(** * The transaction commit core of scoutfs (src/trans.c)

    A shallow embedding of [trans.c]: writers hold and release the one
    transaction being built, reserving room in the output segment for
    their dirty items; a single work function waits for the holders to
    drain and writes the transaction out; [scoutfs_trans_sync] kicks that
    work and optionally waits for its result.

    The kernel state the file touches is a record passed explicitly from
    one call to the next.  A call that can sleep on a waitqueue takes the
    schedule of its sleep as an argument: what the other tasks do to the
    shared state between two evaluations of the wait condition, and
    whether a signal is pending.  [BUG_ON] is an outcome of its own. *)

From stdpp Require Import gmap list.
From Stdlib Require Import ZArith Lia.

Local Open Scope Z_scope.

(** ** C integers *)

(** [unsigned]: 32 bits, arithmetic modulo 2^32. *)
Definition wrap32 (z : Z) : Z := z mod 2 ^ 32.

(** [u64]: arithmetic modulo 2^64. *)
Definition wrap64 (z : Z) : Z := z mod 2 ^ 64.

(** [signed]: 32 bits, two's complement (the kernel is built with
    -fno-strict-overflow, so a signed sum wraps). *)
Definition wrap_int (z : Z) : Z := (z + 2 ^ 31) mod 2 ^ 32 - 2 ^ 31.

Definition INT_MAX : Z := 2 ^ 31 - 1.
Definition INT_MIN : Z := - 2 ^ 31.

Definition is_int (z : Z) : Prop := INT_MIN <= z <= INT_MAX.

Definition EINVAL : Z := 22.
Definition ENOMEM : Z := 12.
Definition ERESTARTSYS : Z := 512.

(** ** Data *)

(** A task ([current], [sbi->trans_task]) is named by a [nat]. *)

(** [struct scoutfs_item_count]: declared in a header; trans.c compares
    its fields with 0 as signed values and adds [signed] arguments to
    them, so both fields are C ints. *)
Record scoutfs_item_count : Type := mk_count {
  items : Z;
  vals : Z
}.

Definition count_is_int (cnt : scoutfs_item_count) : Prop :=
  is_int (items cnt) /\ is_int (vals cnt).

Definition SCOUTFS_RESERVATION_MAGIC : Z := 0xd57cd13b.

(** [struct scoutfs_reservation] *)
Record scoutfs_reservation : Type := mk_rsv {
  rsv_magic : Z;
  rsv_holders : Z;
  rsv_reserved : scoutfs_item_count;
  rsv_actual : scoutfs_item_count
}.

(** What [kzalloc] hands out, with the magic stored (lines 364-368). *)
Definition new_reservation : scoutfs_reservation :=
  mk_rsv SCOUTFS_RESERVATION_MAGIC 0 (mk_count 0 0) (mk_count 0 0).

(** [struct trans_info] *)
Record trans_info : Type := mk_tri {
  tri_reserved_items : Z;
  tri_reserved_vals : Z;
  tri_holders : Z;
  tri_writing : bool
}.

(** The [trans_*] fields of [struct scoutfs_sb_info].  The delayed work
    [trans_write_work] is described by the delay it is queued with. *)
Record scoutfs_sb_info : Type := mk_sbi {
  trans_task : option nat;
  trans_deadline_expired : bool;
  trans_write_count : Z;
  trans_write_ret : Z;
  trans_seq : Z;
  trans_write_work : option Z
}.

(** The counters of counters.h that trans.c bumps. *)
Inductive counter : Type :=
| trans_commit_timer
| trans_commit_fsync
| trans_commit_full
| trans_level0_seg_writes
| trans_level0_seg_write_bytes.

Record counters : Type := mk_counters {
  ctr_commit_timer : Z;
  ctr_commit_fsync : Z;
  ctr_commit_full : Z;
  ctr_level0_seg_writes : Z;
  ctr_level0_seg_write_bytes : Z
}.

Definition read_counter (c : counter) (cs : counters) : Z :=
  match c with
  | trans_commit_timer => ctr_commit_timer cs
  | trans_commit_fsync => ctr_commit_fsync cs
  | trans_commit_full => ctr_commit_full cs
  | trans_level0_seg_writes => ctr_level0_seg_writes cs
  | trans_level0_seg_write_bytes => ctr_level0_seg_write_bytes cs
  end.

Definition add_counter (c : counter) (n : Z) (cs : counters) : counters :=
  match c with
  | trans_commit_timer =>
      mk_counters (ctr_commit_timer cs + n) (ctr_commit_fsync cs) (ctr_commit_full cs)
                  (ctr_level0_seg_writes cs) (ctr_level0_seg_write_bytes cs)
  | trans_commit_fsync =>
      mk_counters (ctr_commit_timer cs) (ctr_commit_fsync cs + n) (ctr_commit_full cs)
                  (ctr_level0_seg_writes cs) (ctr_level0_seg_write_bytes cs)
  | trans_commit_full =>
      mk_counters (ctr_commit_timer cs) (ctr_commit_fsync cs) (ctr_commit_full cs + n)
                  (ctr_level0_seg_writes cs) (ctr_level0_seg_write_bytes cs)
  | trans_level0_seg_writes =>
      mk_counters (ctr_commit_timer cs) (ctr_commit_fsync cs) (ctr_commit_full cs)
                  (ctr_level0_seg_writes cs + n) (ctr_level0_seg_write_bytes cs)
  | trans_level0_seg_write_bytes =>
      mk_counters (ctr_commit_timer cs) (ctr_commit_fsync cs) (ctr_commit_full cs)
                  (ctr_level0_seg_writes cs) (ctr_level0_seg_write_bytes cs + n)
  end.

(** The places of trans.c that warn once. *)
Inductive warn_site : Type :=
| warn_hold_garbage_count      (* line 355 *)
| warn_hold_not_single         (* line 356 *)
| warn_track_items             (* line 423 *)
| warn_track_vals              (* line 424 *)
| warn_write_ret.              (* line 164 *)

Global Instance warn_site_eq_dec : EqDecision warn_site.
Proof. solve_decision. Defined.

(** The calls trans.c makes into the item cache, the segment code, the
    bio layer, the inode walk and the client.  They are logged in the
    order they are made. *)
Inductive call : Type :=
| c_inode_walk_writeback (sync : bool)
| c_client_alloc_segno
| c_seg_alloc
| c_item_dirty_seg
| c_seg_submit_write
| c_bio_wait_comp
| c_client_record_segment (level : Z)
| c_client_advance_seq
| c_seg_put
| c_seg_total_bytes.

Global Instance call_eq_dec : EqDecision call.
Proof. solve_decision. Defined.

(** ** The rest of the file system

    trans.c only calls these; their code is elsewhere.  [W] is the state
    they keep (item cache, segments, block I/O, the server), [Seg] a
    segment, [Comp] a bio completion.  A call returns its C return value
    (0 or a negative errno), what it stored through its out-pointer, and
    the new state. *)
Class Collaborators (W Seg Comp : Type) : Type := {
  scoutfs_item_has_dirty : W -> bool;
  scoutfs_item_dirty_fits_single : W -> Z -> Z -> bool;
  scoutfs_seg_fits_single : Z -> Z -> bool;
  scoutfs_bio_init_comp : Comp;
  scoutfs_inode_walk_writeback : bool -> W -> Z * W;
  scoutfs_client_alloc_segno : W -> Z * Z * W;
  scoutfs_seg_alloc : Z -> W -> Z * option Seg * W;
  scoutfs_item_dirty_seg : option Seg -> W -> Z * W;
  scoutfs_seg_submit_write : option Seg -> Comp -> W -> Z * Comp * W;
  scoutfs_bio_wait_comp : Comp -> W -> Z * Comp * W;
  scoutfs_client_record_segment : option Seg -> Z -> W -> Z * W;
  scoutfs_client_advance_seq : Z -> W -> Z * Z * W;
  scoutfs_seg_put : option Seg -> W -> W;
  scoutfs_seg_total_bytes : option Seg -> W -> Z
}.

(** [HZ * 10], with [HZ] the kernel's tick rate. *)
Definition TRANS_SYNC_DELAY (HZ : Z) : Z := HZ * 10.

Section trans.

Context {W Seg Comp : Type} {collab : Collaborators W Seg Comp}.
Variable HZ : Z.

(** ** The state trans.c works on

    [journal_info] is [current->journal_info] of every task: the
    reservation that a task's pointer leads to, absent when the pointer
    is NULL.  [klog] lists the sites whose [WARN_ON_ONCE] has printed. *)
Record state : Type := mk_state {
  sbi : scoutfs_sb_info;
  tri : trans_info;
  journal_info : gmap nat scoutfs_reservation;
  ctrs : counters;
  klog : list warn_site;
  world : W;
  calls : list call
}.

Definition set_sbi (f : scoutfs_sb_info -> scoutfs_sb_info) (s : state) : state :=
  mk_state (f (sbi s)) (tri s) (journal_info s) (ctrs s) (klog s) (world s) (calls s).

Definition set_tri (f : trans_info -> trans_info) (s : state) : state :=
  mk_state (sbi s) (f (tri s)) (journal_info s) (ctrs s) (klog s) (world s) (calls s).

Definition set_journal_info
    (f : gmap nat scoutfs_reservation -> gmap nat scoutfs_reservation) (s : state) : state :=
  mk_state (sbi s) (tri s) (f (journal_info s)) (ctrs s) (klog s) (world s) (calls s).

Definition set_ctrs (f : counters -> counters) (s : state) : state :=
  mk_state (sbi s) (tri s) (journal_info s) (f (ctrs s)) (klog s) (world s) (calls s).

Definition set_klog (f : list warn_site -> list warn_site) (s : state) : state :=
  mk_state (sbi s) (tri s) (journal_info s) (ctrs s) (f (klog s)) (world s) (calls s).

Definition set_world (f : W -> W) (s : state) : state :=
  mk_state (sbi s) (tri s) (journal_info s) (ctrs s) (klog s) (f (world s)) (calls s).

Definition log_call (c : call) (s : state) : state :=
  mk_state (sbi s) (tri s) (journal_info s) (ctrs s) (klog s) (world s) (calls s ++ [c]).

Definition set_trans_task (t : option nat) (b : scoutfs_sb_info) : scoutfs_sb_info :=
  mk_sbi t (trans_deadline_expired b) (trans_write_count b) (trans_write_ret b)
         (trans_seq b) (trans_write_work b).

Definition set_trans_deadline_expired (e : bool) (b : scoutfs_sb_info) : scoutfs_sb_info :=
  mk_sbi (trans_task b) e (trans_write_count b) (trans_write_ret b)
         (trans_seq b) (trans_write_work b).

Definition set_trans_write_count (n : Z) (b : scoutfs_sb_info) : scoutfs_sb_info :=
  mk_sbi (trans_task b) (trans_deadline_expired b) n (trans_write_ret b)
         (trans_seq b) (trans_write_work b).

Definition set_trans_write_ret (r : Z) (b : scoutfs_sb_info) : scoutfs_sb_info :=
  mk_sbi (trans_task b) (trans_deadline_expired b) (trans_write_count b) r
         (trans_seq b) (trans_write_work b).

Definition set_trans_seq (q : Z) (b : scoutfs_sb_info) : scoutfs_sb_info :=
  mk_sbi (trans_task b) (trans_deadline_expired b) (trans_write_count b) (trans_write_ret b)
         q (trans_write_work b).

(** [mod_delayed_work(sbi->trans_write_workq, &sbi->trans_write_work, delay)] *)
Definition mod_delayed_work (delay : Z) (b : scoutfs_sb_info) : scoutfs_sb_info :=
  mk_sbi (trans_task b) (trans_deadline_expired b) (trans_write_count b) (trans_write_ret b)
         (trans_seq b) (Some delay).

Definition set_tri_reserved (i v : Z) (t : trans_info) : trans_info :=
  mk_tri i v (tri_holders t) (tri_writing t).

Definition set_tri_holders (h : Z) (t : trans_info) : trans_info :=
  mk_tri (tri_reserved_items t) (tri_reserved_vals t) h (tri_writing t).

Definition set_tri_writing (w : bool) (t : trans_info) : trans_info :=
  mk_tri (tri_reserved_items t) (tri_reserved_vals t) (tri_holders t) w.

Definition set_rsv_holders (h : Z) (r : scoutfs_reservation) : scoutfs_reservation :=
  mk_rsv (rsv_magic r) h (rsv_reserved r) (rsv_actual r).

Definition set_rsv_reserved (c : scoutfs_item_count) (r : scoutfs_reservation)
    : scoutfs_reservation :=
  mk_rsv (rsv_magic r) (rsv_holders r) c (rsv_actual r).

Definition set_rsv_actual (c : scoutfs_item_count) (r : scoutfs_reservation)
    : scoutfs_reservation :=
  mk_rsv (rsv_magic r) (rsv_holders r) (rsv_reserved r) c.

(** After [kzalloc] in [scoutfs_setup_trans]: nothing reserved, nobody
    holding, nothing written yet, no task with a reservation. *)
Definition initial_state (w : W) : state :=
  mk_state (mk_sbi None false 0 0 0 None) (mk_tri 0 0 0 false) ∅
           (mk_counters 0 0 0 0 0) [] w [].

Definition scoutfs_inc_counter (c : counter) (s : state) : state :=
  set_ctrs (add_counter c 1) s.

Definition scoutfs_add_counter (c : counter) (n : Z) (s : state) : state :=
  set_ctrs (add_counter c n) s.

(** [WARN_ON_ONCE(cond)] at [site]: yields [cond]; prints the first time
    [cond] is true at that site and never again. *)
Definition WARN_ON_ONCE (site : warn_site) (cond : bool) (s : state) : bool * state :=
  if cond && negb (bool_decide (site ∈ klog s))
  then (cond, set_klog (fun l => l ++ [site]) s)
  else (cond, s).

* _WORK REQUEST_
What is needed is an exact copy of the lines above, from the one containing "From Stdlib Require Import ZArith Lia." through the one containing "(** A task ([current], [sbi->trans_task])", with nothing added.

* _EXERCISE OUTPUT_
From Stdlib Require Import ZArith Lia.

Local Open Scope Z_scope.

(** ** C integers *)

(** [unsigned]: 32 bits, arithmetic modulo 2^32. *)
Definition wrap32 (z : Z) : Z := z mod 2 ^ 32.

(** [u64]: arithmetic modulo 2^64. *)
Definition wrap64 (z : Z) : Z := z mod 2 ^ 64.

(** [signed]: 32 bits, two's complement (the kernel is built with
    -fno-strict-overflow, so a signed sum wraps). *)
Definition wrap_int (z : Z) : Z := (z + 2 ^ 31) mod 2 ^ 32 - 2 ^ 31.

Definition INT_MAX : Z := 2 ^ 31 - 1.
Definition INT_MIN : Z := - 2 ^ 31.

Definition is_int (z : Z) : Prop := INT_MIN <= z <= INT_MAX.

Definition EINVAL : Z := 22.
Definition ENOMEM : Z := 12.
Definition ERESTARTSYS : Z := 512.

(** ** Data *)

(** A task ([current], [sbi->trans_task]) is named by a [nat]. *)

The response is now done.